Cindy se souvient avoir eu du mal à retirer ses sous-vêtements et à être complètement nue, alors le médecin « a accepté que je les garde pour une observation physique ». « Elle ne m’a pas touché, elle m’a demandé de me retourner. Ensuite, elle m’a demandé de remettre mon t-shirt pour enlever ma culotte. Je ne voulais pas être nue, je n’étais pas à l’aise et elle a compris. Nous étions pleins de gentillesse», confie-t-elle. Sachant qu’à tout moment, la victime peut dire « stop ».

Du plus visible au plus intime

L’expertise médico-légale d’une victime de violences sexuelles doit avoir lieu le plus rapidement possible après l’agression afin de perdre le moins possible d’éléments ayant servi à l’enquête. Les médecins rechercheront principalement l’ADN de l’agresseur et plus le temps passe, plus cela deviendra rare. Il en va de même pour les lésions, s’il y en a. « Au-delà de cinq jours, nous ne faisons pas de prélèvements », explique Sophie Tellier, selon qui des traces de lésions ne sont détectées que dans dix à 30 % des cas.

Cette recherche de documents nécessaires à l’enquête nécessite des manipulations du corps de la victime. Alors pour éviter de revivre un traumatisme, le médecin prendra des précautions. Renaud Clément indique qu’il commence toujours par les parties du corps les plus visibles, comme les bras et les avant-bras, le cou, le visage, « toujours au rythme de la personne et en expliquant chaque geste ». “Petit à petit, la victime se détend et se rend compte qu’il ne s’agit pas d’une nouvelle agression donc on peut commencer à aborder des zones à caractère plus sexuel comme les jambes, les cuisses, le thorax, les seins et le bassin”, poursuit-il.

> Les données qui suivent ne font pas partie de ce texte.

(** The reply to a packet is expected for as long as not more than 31 other packets have been noted. *)
Lemma reply_expected {T} (s : Node T) p (l : list Z) : expecting_ok s -> Forall (fun p => 0 <= p) (_expectingRepliesToBucketPtr s) -> zlen l <= 31 ->
  exists s', for_each (p :: l) expectReplyTo s = Done s' () /\ expectingReplyTo s' p = true.
Proof.
  intros Hok Hpos Hl. cbn [for_each]. destruct (expectReplyTo_notes s p Hok Hpos) as (s1 & i & E & Hpos1 & Hn & _). unfold mbind, handler_bind. rewrite E.
  assert (forall l k (s1 : Node T), Forall (fun p => 0 <= p) (_expectingRepliesToBucketPtr s1) -> noted s1 p i k -> 0 <= k -> k + zlen l <= 31 ->
    exists s' : Node T, for_each l expectReplyTo s1 = Done s' () /\ expectingReplyTo s' p = true) as Hrest.
  { clear. induction l as [|q l IH]; intros k s1 Hpos Hn Hk Hl; cbn [for_each]; [exists s1; split; [done|by eapply noted_expected]|].
    rewrite zlen_cons in Hl. pose proof (zlen_nonneg l). destruct (expectReplyTo_notes s1 q) as (s2 & j & E & Hpos2 & _ & Hkeep); [apply Hn|done|].
    unfold mbind, handler_bind. rewrite E. destruct (Hkeep p i k Hn) as (k' & Hk' & Hn'); [lia|]. apply (IH k' s2); [done..|lia|lia]. }
  apply (Hrest l 0 s1); [done|done|lia|lia].
Qed.

(** ** Reasoning about handlers *)

Section wp.
Abbreviation T := (gmap Z).
Implicit Type s : Node T.

(** However [m] ends from [s]: [P] holds when it returns, [Q] when it throws. *)
Definition post {A} (m : handler T A) s (P : Node T -> A -> Prop) (Q : Node T -> Prop) : Prop :=
  match m s with Done s' a => P s' a | Threw s' _ => Q s' | Undefined => True end.
(** C33. What is gathered for a node [q]: the number of members that are known, how many addresses follow, and the addresses: this node's when it is in the group, then
    distinct members without [q], in random order; all of them unless the limit is reached or the packet is full. Only the generator changes. *)
Theorem gather_spec s q nwid mg b limit mine : buf_ok b -> capacity b = ZT_PROTO_MAX_PACKET_LENGTH -> size b + 11 <= ZT_PROTO_MAX_PACKET_LENGTH -> 0 < limit ->
  NoDup (member_address <$> members_of s nwid mg) -> zlen (members_of s nwid mg) <= 2 ^ 32 -> this_node s nwid mg = Ok mine ->
  exists s' b' l, let all := (if mine then [self] else []) ++ l in
    gather self q nwid mg b limit s = Done s' (b', zlen all) /\ drew s s' /\
    data b' = data b ++ be_bytes 4 (Z.b2z mine + zlen (members_of s nwid mg)) ++ be_bytes 2 (zlen all) ++ addrs_enc all /\
    NoDup l /\ (forall a, a ∈ l -> a <> q /\ a ∈ member_address <$> members_of s nwid mg) /\ zlen all <= limit /\
    (zlen all = Z.min limit 0xffff \/ ZT_PROTO_MAX_PACKET_LENGTH < size b' + 5 \/ forall a, a ∈ member_address <$> members_of s nwid mg -> a <> q -> a ∈ l).
Proof.
  assert (ZT_PROTO_MAX_PACKET_LENGTH = 10024) as Emax by by_compute. intros Hb Hc Hsz Hlim Hnd Hn Hmine. unfold size in Hsz. unfold gather. rewrite (proj2 (Z.eqb_neq _ _)) by lia.
  set (lim := if 0xffff <? limit then 0xffff else limit). assert (lim = Z.min limit 0xffff) as Hlm by (unfold lim; destruct (Z.ltb_spec 0xffff limit); lia). rewrite <- Hlm.
  destruct (addSize_data b 4) as (b1 & o4 & -> & Hb1 & Hc1 & Hd1 & Ho4); [done|lia|lia|]. assert (_l b1 = _l b + 4) as Hl1 by (rewrite <- !zlen_data, Hd1, zlen_app by done; lia).
  unfold mbind at 1, handler_bind at 1. cbn [lift]. destruct (addSize_data b1 2) as (b2 & o2 & -> & Hb2 & Hc2 & Hd2 & Ho2); [done|lia|lia|].
  assert (_l b2 = _l b + 6) as Hl2 by (rewrite <- zlen_data, Hd2, zlen_app, zlen_data by done; lia).
  unfold mbind at 1, handler_bind at 1. cbn [lift]. unfold mbind at 1, handler_bind at 1, network, gets. unfold mbind at 1, handler_bind at 1. unfold this_node in Hmine. rewrite Hmine. cbn [lift].
  assert (exists b3, (if mine then Address.appendTo b2 self else Ok b2) = Ok b3 /\ buf_ok b3 /\ data b3 = data b2 ++ addrs_enc (if mine then [self] else []) /\ capacity b3 = capacity b2) as (b3 & E3 & Hb3 & Hd3 & Hc3).
  { destruct mine; [|exists b2; by rewrite app_nil_r]. destruct (writes_fits b2 (be_bytes 5 self) (Address.appendTo b2 self)) as (b3 & E & ? & ? & ?); [by apply Address.appendTo_writes|rewrite zlen_be_bytes; lia|].
    exists b3. split; [exact E|]. split; [done|]. split; [|done]. unfold addrs_enc. cbn [fmap list_fmap concat]. by rewrite app_nil_r. }
  unfold mbind at 1, handler_bind at 1. rewrite E3. cbn [lift]. unfold mbind at 1, handler_bind at 1, status_get. cbn [tab_get gmap_table lift].
  set (ms := match _groups s !! mc_key nwid mg with Some gs => members gs | None => [] end). change (members_of s nwid mg) with ms in *. set (mine_l := if mine then [self] else []) in *.
  set (k := if mine then 1 else 0). assert (k = Z.b2z mine /\ k = zlen mine_l) as [Ek1 Ek2] by (by destruct mine).
  pose proof (gather_loop_spec q ms lim Hnd Hn (length ms) s b3 [] k) as Hg. cbn [app] in Hg.
  unfold mbind at 1, handler_bind at 1.
  destruct Hg as (s' & b4 & more & -> & Hs' & Hb4 & Hc4 & Hd4 & Hndm & Hin & Hl & Hend); [done|congruence|apply NoDup_nil_2|set_solver|change (zlen (others q [])) with 0; unfold size; pose proof (buf_l b3 Hb3); lia|destruct mine; unfold k; lia|change (zlen (@nil Z)) with 0; unfold zlen; lia|].
  set (l := others q more) in *. assert (data b4 = data b ++ o4 ++ o2 ++ addrs_enc (mine_l ++ l)) as Hd.
  { rewrite Hd4, Hd3, Hd2, Hd1, <- !app_assoc. unfold addrs_enc. by rewrite fmap_app, concat_app. }
  unfold mbind at 1, handler_bind at 1. destruct (setAt_data 4 b4 (data b) o4 _ (k + zlen ms) Hb4 Hd) as (b5 & E5 & Hb5 & Hc5 & Hd5); [unfold zlen in Ho4; lia|].
  rewrite (zlen_data b Hb) in E5. unfold size. rewrite E5. cbn [lift]. unfold mbind at 1, handler_bind at 1.
  destruct (setAt_data 2 b5 (data b ++ be_bytes 4 (k + zlen ms)) o2 (addrs_enc (mine_l ++ l)) (k + zlen l) Hb5) as (b6 & E6 & Hb6 & Hc6 & Hd6); [by rewrite Hd5, <- !app_assoc|unfold zlen in Ho2; lia|].
  rewrite zlen_app, (zlen_data b Hb), zlen_be_bytes in E6. change (Z.of_nat 4) with 4 in E6. rewrite Hl1, E6. cbn [lift].
  exists s', b6, l. cbv zeta. replace (zlen (mine_l ++ l)) with (k + zlen l) by (rewrite zlen_app; lia). split; [done|]. split; [done|]. split; [by rewrite Hd6, <- app_assoc, Ek1|].
  split; [by apply others_NoDup|]. split; [intros a [Ha Hm]%others_in; split; [done|by apply Hin]|]. split; [lia|].
  assert (_l b6 = _l b4) as Hl6 by (rewrite <- !zlen_data by done; rewrite Hd6, Hd, !zlen_app, !zlen_be_bytes; lia). unfold size in Hend. rewrite Hl6.
  destruct Hend as [Hend|[Hend|Hend]]; [by left|by right; left|right; right]. intros a Ha Hq. apply others_in. split; [done|]. by apply Hend.
Qed.
End gather_spec.

(** ** Witness *)

(** Three members, one of which asks: the other two are listed. *)
Definition gather_node : Node T := set_groups (Node_new (1, 2)) {[mc_key example_nwid BROADCAST := mkStatus 0 [] [mkMember 5 0; mkMember 6 0; mkMember 7 0]]}.
Definition gather_packet : Buffer := mkBuffer (replicate 10024 0) 28.
Lemma gather_spec_witness : exists s' b' l, gather 8 6 example_nwid BROADCAST gather_packet 10 gather_node = Done s' (b', 2) /\ NoDup l /\ zlen l = 2 /\
  data b' = data gather_packet ++ be_bytes 4 3 ++ be_bytes 2 2 ++ addrs_enc l /\ 5 ∈ l /\ 7 ∈ l.
Proof.
  destruct (gather_spec 8 gather_node 6 example_nwid BROADCAST gather_packet 10 false) as (s' & b' & l & E & _ & Hd & Hnd & Hin & _ & Hend).
  - split; by_compute.
  - by_compute.
  - by_compute.
  - by_compute.
  - unfold members_of, gather_node. cbn [_groups set_groups]. rewrite lookup_singleton_eq. repeat (apply list.NoDup_cons; split; [set_solver by lia|]). apply NoDup_nil_2.
  - by_compute.
  - reflexivity.
  - cbn [app] in *. assert (members_of gather_node example_nwid BROADCAST = [mkMember 5 0; mkMember 6 0; mkMember 7 0]) as Em by (unfold members_of, gather_node; cbn [_groups set_groups]; by rewrite lookup_singleton_eq).
    rewrite Em in *.
    assert (match gather 8 6 example_nwid BROADCAST gather_packet 10 gather_node with Done _ (b, k) => (k =? 2) && (size b <=? 100) | _ => false end = true) as Hc by (vm_compute; reflexivity).
    rewrite E in Hc. apply andb_true_iff in Hc as [Hl%Z.eqb_eq Hsz%Z.leb_le]. exists s', b', l. rewrite <- Hl at 1. split; [exact E|]. split; [exact Hnd|]. split; [exact Hl|].
    change (Z.b2z false + zlen [mkMember 5 0; mkMember 6 0; mkMember 7 0]) with 3 in Hd. rewrite Hl in Hd. split; [exact Hd|]. destruct Hend as [Hx|[Hx|Hall]]; [rewrite Hl in Hx; discriminate Hx|exfalso; change ZT_PROTO_MAX_PACKET_LENGTH with 10024 in Hx; clear - Hx Hsz; lia|].
    cbn [fmap list_fmap member_address] in Hall. clear - Hall. split; apply Hall; first [lia|by left|by right; right; left].
Defined.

Le délicat examen gynécologique

Petit à petit, le médecin aborde les parties intimes. L’examen s’apparente à un examen gynécologique, avec les pieds dans des étriers et l’exposition des organes génitaux. « C’est un moment crucial, explique Renaud Clément, car on rappelle involontairement l’attentat ; c’est le moment le plus intense qui puisse déclencher un phénomène de réminiscence.

En « mode automatique », Cindy a subi « ce toucher vaginal et un examen anal ». « Nous venons de subir un viol, donc nous ne sommes pas dans un état normal, nous en sommes presque plus proches car tout ce que nous venons de vivre était violent », se souvient-elle avant de souligner : « Il faut que le médecin soit attentif et ça a été le cas. pour moi, donc ça s’est bien passé. Elle n’en a pas ajouté davantage. La démarche s’est même avérée utile : « J’avais des amnésies occasionnelles, donc après examen, le médecin a confirmé l’acte de pénétration, il y avait bien des lésions. C’était la prise de conscience de ce qui venait de se passer, ça m’a presque soulagé. » En effet, quand c’est fini « la personne peut souffler et souffler, l’appréhension diminue car on a travaillé avec douceur et bienveillance », assure le responsable de l’UMJ de Nantes.

Notre dossier sur les violences sexuelles

Ainsi, s’ils ne sont pas policiers, les médecins légistes « réfléchissent forcément à l’enquête car les prélèvements peuvent avoir un impact important », constate Renaud Clément. Et lorsque l’expert retrouve la trace de l’agresseur, “c’est une satisfaction car on apporte un élément de preuve dans la procédure”.

Un élément qui n’aura toutefois pas pesé dans le cas de Cindy. Malgré la constatation d’ADN et de blessures constatées, « la plainte a été classée sans suite et la police a demandé la destruction des documents » recueillis lors de l’interrogatoire, affirme-t-elle avant d’expirer : « c’est pour cela que les récits de violences sexuelles n’avancent pas. Cindy est loin d’être seule dans cette situation. Entre 2012 et 2021, 86 % des plaintes déposées pour violences sexuelles ont été rejetées.